Abstract
Introduction to DGI. DGI is a vendor neutral consultancy driving the adoption of technical standards. DGI is currently involved in interoperability testing for ebXML Message Service, AS1, AS2, CPFR, IXRetail and other efforts.
ebXML Message Service (ebMS) and DGI. DGI is deeply involved with ebMS, overall. We see ebMS in an early adopter phase, and moving forward. DGI executes interoperabilty rounds a non-competitive environment for solution providers.
In early 2002, 4 vendors completed ebMS 2.0 round. In late 2002, 14 products from 11 providers completed the ebMS 2.0 round.
What We Have Found
Marketplace acceptance. Interest in ebMS from major supply chains, including the CDC, Papinet, auto, govt/finance/transportation in Asia/Pacific, and European industrials.
Solution provider adoption growing: 15+ vendors with ebMS, 14 products interoperable.
Great base of common conformance. Vendors are able to execute interoperable ebMS messaging, message packaging, and digital signatures.
ebMS Specification is maturing well. Despite different interpretations of details, the spec enables interoperability. Most consensus issues involve use of MIME and SOAP.
CPPA is complimentary, but not required. About one-half of the vendors involved in DGI have implemented CPA. CPA can help to make implementations more flexible.
SMEs. It's not clear that ebMS is beneficial for SMEs yet. Providers are just now bringing out e-mail and Web browser solutions to address these issues.
International. We see anecdotal information that ebMS is well accepted as an international standard, and is able to avoid "not invented here" political issues.
Some Details
About one-half of the solution providers support Message Status, Ping/Pong and Message Sequencing. Few are supporting multi-hop.
There are some with Asynchronous messaging, but the spec does not assign clear meaning to HTTP reply, and acknowledgment. We recommend review of this area.
Strengths. ebMS is a solid message service, complimentary to nascent Web services.
Core packaging , digital signatures and error handling proving highly interoperable. Although there are some issues, asynchronous and synchronous messaging also generally interoperable.
Weaknesses
ebMS has yet to define a method for persistent data encryption. XML Encryption is the "default" technology, but there is no prescription for its use.
There are some differences in error handling, and no current data compression technique.

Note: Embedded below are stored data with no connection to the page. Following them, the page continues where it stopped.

Lemma run_upload_quota op w q t :
  quotas_bounded q -> stable w -> quota_ok q t w -> fresh_local op w -> t <= op_time op t ->
  quota_ok q (op_time op t) (run_upload op w).
Proof.
  destruct w as [s a]. intros Hq Hok [Hsq Hw] Hfresh Ht. apply (within_later _ _ _ _ Ht) in Hw. cbn [fst snd] in *.
  destruct op as [r|o id off d t'|o id off d t' k|o id t'|t'|seed|o x t'|r|o k t'|o d|d|scan t' n];
    cbn [run_upload op_time fresh_local fst] in *; clear Ht.
  - by apply (begin_quota r s a).
  - pose proof (upload_append_cases o id off d t' s (stable_sessions _ Hok)) as Hcs.
    destruct (upload_append o id off d t' s) as [s' x].
    destruct Hcs as [[-> _]|(row & [Hrow _ Hst _ _ _] & [[_ ->]|[_ ->]])]; [done| |done]. split; [done|]. cbn.
    by apply (within_update _ _ _ _ row).
  - by split.
  - by apply finalize_quota.
  - pose proof (prune_expired_cases t' s) as Hcs. destruct (prune_expired t' s) as [s' x].
    destruct Hcs as [->| ->]; [done|]. split; [done|]. cbn.
    apply (within_less q t' (st_db s)); [done| |done|done]. intros f. apply msum_foldr_delete_le.
  - by split.
  - apply (transact_keeps (fun s' => quota_ok q t' (s', a))); [done|]. intros v u Hu. split; [done|]. cbn.
    unfold record_local_artifact in Hu. apply guard_bind_Ok in Hu as [_ Hu]. rewrite Hfresh in Hu.
    apply result_bind_Ok in Hu as (y & Hy & Hu). apply result_bind_Ok in Hu as (u1 & Hu & [= _ <-]). rewrite Hsq in Hy.
    apply (enforce_local_Ok _ _ _ _ _ _ Hq) in Hy as [H1 H2].
    apply (within_record _ _ _ _ _ _ t' _ _ _ Hu); [done|]. intros o'. case_bool_decide as E; [by subst|].
    destruct Hw as [_ Hw]. specialize (Hw o'). lia.
  - apply (transact_keeps (fun s' => quota_ok q (gr_now_ms r) (s', a))); [done|]. intros v u Hu. split; [done|]. cbn.
    rewrite Hsq in Hu. by apply (within_grant _ _ _ _ _ Hq Hu).
  - apply (transact_keeps (fun s' => quota_ok q t' (s', a))); [done|]. intros v u Hu. split; [done|]. cbn.
    apply revoke_reference_Ok in Hu as (r & _ & [[_ ->]|(_ & _ & _ & _ & _ & owners & -> & Hc)]); [done|].
    apply (within_less q t' (st_db s)); [done|done| |done]. intros f. destruct Hc as [[-> _]|[-> _]]; [done|apply msum_delete_le].
  - unfold open_referenced_artifact. repeat case_match; by split.
  - unfold drop_reader. destruct (_ !! d); by split.
  - pose proof (collect_garbage_keeps (fun s a => quota_ok q t' (s, a)) scan t' n s a) as Hg.
    destruct (collect_garbage scan t' n s a) as [[s' a'] x]. apply Hg; [| | |done].
    + intros p s1 a1 [H1 H2]. split; [done|by apply (within_less q t' (st_db s1))].
    + intros d s1 a1 a2 b [H1 H2] _ _ _. split; [done|]. cbn. apply (within_less q t' (st_db s1)); [|done| |done].
      * apply msum_delete_le.
      * intros f. apply msum_filter_le.
    + done.
Qed.

(** Operations whose clock does not go back, up to [later]. *)
Fixpoint scheduled (now : N) (ops : list UploadOp) (w : UploadSystem (A:=A)) (later : N) : Prop :=
  match ops with
  | [] => now <= later
  | op :: ops => now <= op_time op now /\ fresh_local op w /\ scheduled (op_time op now) ops (run_upload op w) later
  end.

Fixpoint all_sourced (ops : list UploadOp) (w : UploadSystem (A:=A)) : Prop :=
  match ops with [] => True | op :: ops => sourced op w /\ all_sourced ops (run_upload op w) end.

Lemma run_uploads_stable ops w : stable w -> all_sourced ops w -> stable (run_uploads ops w).
Proof.
  revert w. induction ops as [|op ops IH]; intros w Hw; [done|]. intros [H1 H2].
  apply IH; [|done]. by apply run_upload_stable.
Qed.

Lemma run_uploads_quota ops w q t later :
  quotas_bounded q -> stable w -> quota_ok q t w -> all_sourced ops w -> scheduled t ops w later ->
  quota_ok q later (run_uploads ops w).
Proof.
  intros Hq. revert w t. induction ops as [|op ops IH]; intros w t Hok Hw Hsrc Hsch; cbn in *.
  - destruct Hw as [H1 H2]. split; [done|by eapply within_later].
  - destruct Hsrc as [Hs1 Hs2]. destruct Hsch as (Ht & Hf & Hsch). eapply IH; [| |done|done].
    + by apply run_upload_stable.
    + by apply run_upload_quota.
Qed.

Lemma open_uploads_Ok max chunk q seed s :
  open_uploads max chunk q seed = Ok s ->
  s = MkUploadStore uploads_empty ∅ ∅ max chunk q seed /\ quotas_bounded q.
Proof.
  unfold open_uploads, validate_quotas. intros [_ H]%guard_bind_Ok. apply result_bind_Ok in H as (u & Hq & [= <-]).
  split; [done|]. apply guard_bind_Ok in Hq as [_ Hq]. apply guard_bind_Ok in Hq as [Hq _].
  apply orb_false_iff in Hq as [H1%N.ltb_ge H2%N.ltb_ge]. done.
Qed.

Lemma open_uploads_system max chunk q seed s a :
  open_uploads max chunk q seed = Ok s -> system_ok (s, a).
Proof.
  intros [-> _]%open_uploads_Ok. split.
  - split; cbn; [done|done|]. intros id [? Hid]. done.
  - split; done.
  - done.
Qed.

Lemma open_uploads_stable max chunk q seed s a : open_uploads max chunk q seed = Ok s -> stable (s, a).
Proof. intros Hs. exists ∅. by eapply open_uploads_system. Qed.

(** An object that is counted and cannot be opened at its size. *)
Definition missing (d : Sha256Digest) (w : UploadSystem (A:=A)) : bool :=
  match ut_objects (st_db w.1) !! d with
  | Some n => match artifact_open d w.2 with Ok r => negb (ai_size_bytes (rd_identity r) =? n) | Err _ => true end
  | None => false
  end.

Definition still_missing (lost : gset Sha256Digest) (w : UploadSystem (A:=A)) : gset Sha256Digest :=
  filter (fun d => missing d w = true) lost.

Lemma system_still_missing lost w : system_except lost w -> system_except (still_missing lost w) w.
Proof.
  intros [Hs Hl Hc]. split; [done..|]. intros d n Hd Hn. destruct (decide (d ∈ lost)) as [Hlost|]; [|by apply Hc].
  destruct (missing d w) eqn:Hm; [destruct Hd; by apply elem_of_filter|]. unfold missing in Hm. rewrite Hn in Hm.
  destruct (artifact_open d w.2) as [r|]; [|done]. exists r. split; [done|]. by apply N.eqb_eq, negb_false_iff.
Qed.

(** A history of the store, with the objects that are missing since their
    removal was begun and not committed. *)
Fixpoint run_events (events : list StoreEvent) (w : UploadSystem (A:=A)) (lost : gset Sha256Digest)
    : UploadSystem * gset Sha256Digest :=
  match events with
  | [] => (w, lost)
  | event :: events =>
      let w' := run_event event w in run_events events w' (still_missing (lost ∪ torn event w) w')
  end.

Fixpoint events_sourced (events : list StoreEvent) (w : UploadSystem (A:=A)) : Prop :=
  match events with
  | [] => True
  | event :: events =>
      match event with StoreCall op => sourced op w | _ => True end /\ events_sourced events (run_event event w)
  end.

Lemma run_event_except lost event w :
  system_except lost w -> match event with StoreCall op => sourced op w | _ => True end ->
  system_except (lost ∪ torn event w) (run_event event w).
Proof.
  destruct event as [op|scan t n k removed]; [apply run_upload_except|]. destruct w. intros Hok _. by apply crash_collect_system.
Qed.

(** C29: every sequence of calls on a fresh store - uploads, finalizations,
    pruning, local artifacts, grants, revocations, reads and collections -
    with restarts, with appends cut short by a crash, with removals that
    fail and with collections cut short before or after a removal - keeps
    the tables consistent: sessions have unique keys, commit no more than
    they expect and have staging files that hold at least the committed
    bytes; an active reference has its owner's row, an owner's row has the
    size of an object; and every object the ledger counts can be opened, at
    its size, except those whose removal was begun by a collection that
    did not commit it, until a collection forgets them or they are stored
    again. *)
Theorem uploads_invariant (max chunk : N) (q : UploadQuotas) (seed : N) (s : UploadStore) (a : A) (events : list StoreEvent) :
  open_uploads max chunk q seed = Ok s -> events_sourced events (s, a) ->
  let '(w, lost) := run_events events (s, a) ∅ in system_except lost w.
Proof.
  intros Hs%(open_uploads_system _ _ _ _ _ a). unfold system_ok in Hs. revert Hs.
  generalize (∅ : gset Sha256Digest) (s, a). induction events as [|event events IH]; intros lost w Hok Hsrc; [done|].
  destruct Hsrc as [H1 H2]. cbn [run_events]. apply IH; [|done]. by apply system_still_missing, run_event_except.
Qed.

Weaknesses in the spec itself
As the standard matures, we expect to see fewer "MAY" and "RECOMMENDED" and more "REQUIRED" clauses. The spec has very few examples of Reply messages
Although we believe the spec has a well designed mechanism for extensions, we don't think the committee's thinking has been communicated well in the spec itself.
Miscellaneous
We believe that the committee should carefully look at the ability to leverage Web services standards, especially WS-Security in regards to an XML Encryption prescription.